(** X9: On a manager constructed without initial state, with runtime hooks
    that come back through onSubmitMessage only: whatever was called, in
    whatever order, and whether the calls returned or threw, as long as no
    ack made the manager call closeFn, pendingMessagesCount is the number
    of messages in the pending queue.  hasPendingMessages is then true
    exactly when the queue holds a message, and getLocalState returns
    nothing exactly when it holds none. *)
Theorem count_is_number_of_pending_messages (rt : ContainerRuntime) (cs : list Call) :
  (forall c rt, forallb isReOnSubmitMessage (reentry c rt) = true) ->
  closed (run cs (new rt None)) = false ->
  pendingMessagesCount (run cs (new rt None))
  = messageCount (pendingStates (run cs (new rt None)))
  /\ hasPendingMessages (run cs (new rt None))
     = existsb isMessage (pendingStates (run cs (new rt None)))
  /\ (getLocalState (run cs (new rt None)) = None
      <-> messagesOf (pendingStates (run cs (new rt None))) = []).
Proof.
  intros Hre Hcl.
  assert (H : countsMessages (new rt None)).
  { repeat split. }
  apply (countsMessages_run cs _ Hre) in H.
  destruct H as (_ & _ & H). specialize (H Hcl).
  pose proof (hasPendingMessages_counted _ H) as Hh.
  split; [exact H |]. split; [exact Hh |].
  unfold getLocalState. rewrite Hh.
  pose proof (no_message_iff (pendingStates (run cs (new rt None)))) as Hq.
  destruct (existsb isMessage (pendingStates (run cs (new rt None)))).
  - split; [discriminate |]. intros E. apply Hq in E. discriminate.
  - split; [intros _; now apply Hq | reflexivity].
Qed.

(** ** Replaying twice *)

Lemma replayPendingStates_twice (s : PendingStateManager) :
  replayed s ->
  replayPendingStates s = Throw (AssertionError calledTwice) s.
Proof.
  intros (Hconn & Hcid). unfold replayPendingStates.
  unfold bind at 1, get at 1. unfold bind at 1. rewrite Hconn.
  unfold assert at 1, ret at 1. unfold bind at 1. rewrite Hcid.
  reflexivity.
Qed.

Lemma option_string_eqb_refl (a : option string) : option_string_eqb a a = true.
Proof. destruct a; [apply String.eqb_refl | reflexivity]. Qed.

(** The part of replayPendingStates behind its assertions keeps the
    client id it has just stored. *)
Lemma replayPendingStates_sets_clientId (s : PendingStateManager) :
  rt_connected (containerRuntime s) = true ->
  option_string_eqb (clientId s) (rt_clientId (containerRuntime s)) = false ->
  replayed (stateOf (replayPendingStates s)).
Proof.
  intros Hconn Hcid. unfold replayPendingStates.
  unfold bind at 1, get at 1. unfold bind at 1. rewrite Hconn.
  unfold assert at 1, ret at 1. unfold bind at 1. rewrite Hcid.
  unfold negb, assert at 1, ret at 1. unfold bind at 1, modify at 1.
  assert (Hpending : forall q s0, replayed s0 -> replayed (set_pendingStates q s0))
    by (intros; assumption).
  assert (Hcount : forall n s0, replayed s0 -> replayed (set_pendingMessagesCount n s0))
    by (intros; assumption).
  assert (Hcall : forall c s0, replayed s0 ->
                    replayed (set_containerRuntime (logCall c (containerRuntime s0)) s0))
    by (intros; assumption).
  refine (preserves_bind replayed _ _ _ _
            (set_clientId (rt_clientId (containerRuntime s)) s) _).
  - apply kept_rebaseRemaining; intros; assumption.
  - intros _. apply preserves_get_bind. intros s1 H1.
    destruct (List.length (pendingStates s1)); [exact H1 |].
    apply (preserves_bind replayed); [| | exact H1].
    + apply preserves_modify. intros s0 H0. apply Hcount, H0.
    + intros _. apply preserves_bind.
      * apply kept_replayLoop; assumption.
      * intros _. apply preserves_modify. intros s0.
        apply kept_callRuntime; assumption.
  - split; [exact Hconn | apply option_string_eqb_refl].
Qed.

Lemma replayed_step (c : Call) (s : PendingStateManager) :
  isRuntimeChanged c = false ->
  replayed s -> replayed (stateOf (step c s)).
Proof.
  intros Hc H.
  assert (Hpending : forall q s0, replayed s0 -> replayed (set_pendingStates q s0))
    by (intros; assumption).
  assert (Hcount : forall n s0, replayed s0 -> replayed (set_pendingMessagesCount n s0))
    by (intros; assumption).
  assert (Hcall : forall c s0, replayed s0 ->
                    replayed (set_containerRuntime (logCall c (containerRuntime s0)) s0))
    by (intros; assumption).
  destruct c as [m | f | | message local | | connected cid mode];
    try discriminate; simpl.
  - exact (kept_reenter replayed Hpending Hcount s (ReOnSubmitMessage m) H).
  - exact (kept_reenter replayed Hpending Hcount s (ReOnFlushModeUpdated f) H).
  - exact (kept_reenter replayed Hpending Hcount s ReOnFlush H).
  - apply (preserves_bind replayed); [| intros r; apply preserves_ret | exact H].
    apply kept_processMessage; try assumption; try (intros; assumption).
    intros m s0. apply kept_rebaseInitialUpTo; intros; assumption.
  - now rewrite (replayPendingStates_twice s H).
Qed.

(** X10: Once replayPendingStates has passed its two assertions, whether it
    then returned or threw, every further replayPendingStates is refused
    with the assertion "replayPendingStates called twice for same
    clientId!" and changes nothing, whatever else is called on the manager
    in between, until the runtime's connection changes. *)
Theorem replay_is_refused_until_the_runtime_changes (s : PendingStateManager)
    (cs : list Call) :
  rt_connected (containerRuntime s) = true ->
  option_string_eqb (clientId s) (rt_clientId (containerRuntime s)) = false ->
  existsb isRuntimeChanged cs = false ->
  replayPendingStates (run cs (stateOf (replayPendingStates s)))
  = Throw (AssertionError calledTwice) (run cs (stateOf (replayPendingStates s))).
Proof.
  intros Hconn Hcid Hcs. apply replayPendingStates_twice.
  pose proof (replayPendingStates_sets_clientId s Hconn Hcid) as H.
  revert H. generalize (stateOf (replayPendingStates s)). clear Hconn Hcid.
  induction cs as [| c cs IH]; intros s0 H; [exact H |].
  simpl in Hcs. apply orb_false_iff in Hcs. destruct Hcs as (Hc & Hcs).
  simpl. apply (IH Hcs). now apply replayed_step.
Qed.

(** ** A flush mode update at the head of the queue *)

Lemma automatic_at_head_step (c : Call) (s : PendingStateManager)
    (rest : list IPendingState) :
  isSubmission c = true ->
  pendingStates s = PFlushMode Automatic :: rest ->
  exists rest', pendingStates (stateOf (step c s)) = PFlushMode Automatic :: rest'.
Proof.
  intros Hc Hq.
  destruct c as [m | f | | message local | | connected cid mode];
    try discriminate; simpl.
  - destruct m. simpl. rewrite Hq. eexists. reflexivity.
  - unfold onFlushModeUpdated.
    destruct f; [| simpl; rewrite Hq; eexists; reflexivity].
    rewrite Hq. destruct rest as [| b r].
    + simpl. rewrite Hq. eexists. reflexivity.
    + rewrite peekBack_cons.
      destruct (peekBack (b :: r)) as [[p | [] | ] |]; unfold removeBack, push;
        simpl pendingStates; rewrite ?Hq;
        change (removelast (PFlushMode Automatic :: b :: r))
          with (PFlushMode Automatic :: removelast (b :: r));
        eexists; reflexivity.
  - unfold onFlush.
    destruct (rt_flushMode (containerRuntime s)); [now exists rest |].
    destruct (peekBack (pendingStates s)) as [[p | f | ] |];
      try (now exists rest).
    simpl. rewrite Hq. eexists. reflexivity.
  - now exists rest.
Qed.

(** X11: A flush mode update to Automatic at the head of the pending queue
    stays there whatever is submitted, and whatever flush bookkeeping
    follows; while it is there, the local ack of any message that is not a
    chunked op fails at the assertion "Flush mode should be manual when
    processing batch begin" and changes nothing. *)
Theorem automatic_at_head_blocks_local_acks (s : PendingStateManager)
    (rest : list IPendingState) (cs : list Call)
    (message : ISequencedDocumentMessage) :
  pendingStates s = PFlushMode Automatic :: rest ->
  forallb isSubmission cs = true ->
  isChunkedOp (msg_type message) = false ->
  (exists rest', pendingStates (run cs s) = PFlushMode Automatic :: rest')
  /\ processMessage message true (run cs s)
     = Throw (AssertionError notManual) (run cs s).
Proof.
  intros Hq Hcs Hc.
  assert (H : exists rest', pendingStates (run cs s) = PFlushMode Automatic :: rest').
  { revert s rest Hq. induction cs as [| c cs IH]; intros s rest Hq.
    - now exists rest.
    - simpl in Hcs. apply andb_true_iff in Hcs. destruct Hcs as (Hc1 & Hcs).
      destruct (automatic_at_head_step c s rest Hc1 Hq) as (rest1 & Hq1).
      simpl. exact (IH Hcs _ rest1 Hq1). }
  split; [exact H |]. destruct H as (rest' & Hq').
  unfold_local. now rewrite Hc, Hq'.
Qed.

(** ** Acks of a whole batch *)

Lemma maybeProcessBatchEnd_message (message : ISequencedDocumentMessage)
    (s : PendingStateManager) (p : IPendingMessage) (rest : list IPendingState) :
  pendingStates s = PMessage p :: rest ->
  maybeProcessBatchEnd message s = Ok s tt.
Proof. intros H. unfold_local. now rewrite H. Qed.

(** The ack of a message that has another message right behind it. *)
Lemma local_ack_before_message (message : ISequencedDocumentMessage)
    (s : PendingStateManager) (p q : IPendingMessage) (rest : list IPendingState) :
  isChunkedOp (msg_type message) = false ->
  pendingStates s = PMessage p :: PMessage q :: rest ->
  clientSequenceNumber p = msg_clientSequenceNumber message ->
  processMessage message true s
  = Ok (set_pendingMessagesCount (pendingMessagesCount s - 1) (shift s))
       {| localAck := false; res_localOpMetadata := Some (localOpMetadata p) |}.
Proof.
  intros Hc Hq Hcsn. unfold processMessage. rewrite Hc. unfold bind.
  rewrite (local_ack_at_message message s p _ Hq), Hcsn, Z.eqb_refl.
  cbv zeta. simpl negb. cbv iota.
  destruct (isProcessingBatch s); [| reflexivity].
  rewrite (maybeProcessBatchEnd_message message _ q rest); [reflexivity |].
  simpl. now rewrite Hq.
Qed.

(** The ack of the last message of an open batch whose metadata is right. *)
Lemma local_ack_closes_batch (message beginMessage : ISequencedDocumentMessage)
    (s : PendingStateManager) (p : IPendingMessage) (marker : IPendingState)
    (rest : list IPendingState) :
  isChunkedOp (msg_type message) = false ->
  pendingStates s = PMessage p :: marker :: rest ->
  clientSequenceNumber p = msg_clientSequenceNumber message ->
  closesBatch marker = true ->
  isProcessingBatch s = true ->
  pendingBatchBeginMessage s = Some beginMessage ->
  batchMetadataOk beginMessage message = true ->
  processMessage message true s
  = Ok (set_batch false None
          (afterBatchEnd marker
             (set_pendingMessagesCount (pendingMessagesCount s - 1) (shift s))))
       {| localAck := false; res_localOpMetadata := Some (localOpMetadata p) |}.
Proof.
  intros Hc Hq Hcsn Hclose Hbatch Hbegin Hok.
  assert (Hm : isMessage marker = false) by (now destruct marker as [q | [] | ]).
  assert (Hmanual : marker <> PFlushMode Manual) by (now destruct marker as [q | [] | ]).
  unfold processMessage. rewrite Hc. unfold bind.
  rewrite (local_ack_at_message message s p _ Hq), Hcsn, Z.eqb_refl, Hbatch.
  cbv zeta. simpl negb. cbv iota.
  rewrite (maybeProcessBatchEnd_at_marker message beginMessage _ marker rest);
    try assumption; [| simpl; now rewrite Hq].
  rewrite batchMetadataOk_cases, Hok. reflexivity.
Qed.

Lemma last_cons_default {A} (l : list A) (x d : A) : last (x :: l) d = last l x.
Proof.
  revert x d. induction l as [| y l IH]; intros x d; [reflexivity |].
  change (last (x :: y :: l) d) with (last (y :: l) d).
  now rewrite !IH.
Qed.

Lemma acknowledged_head (m : IPendingMessage) (ms : list IPendingMessage)
    (a : ISequencedDocumentMessage) (acks : list ISequencedDocumentMessage) :
  acknowledged (m :: ms) (a :: acks) = true ->
  isChunkedOp (msg_type a) = false.
Proof.
  intros H. simpl in H. apply andb_true_iff in H. destruct H as (H & _).
  apply andb_true_iff in H. destruct H as (H & _). now apply negb_true_iff.
Qed.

════════════════

* WORK REQUEST *
Take the lines from the top of the data through the one that contains "exactly when the" and copy them exactly, leaving out every line after it.

* PROBLEM SOLUTION *
(** X9: On a manager constructed without initial state, with runtime hooks
    that come back through onSubmitMessage only: whatever was called, in
    whatever order, and whether the calls returned or threw, as long as no
    ack made the manager call closeFn, pendingMessagesCount is the number
    of messages in the pending queue.  hasPendingMessages is then true
    exactly when the queue holds a message, and getLocalState returns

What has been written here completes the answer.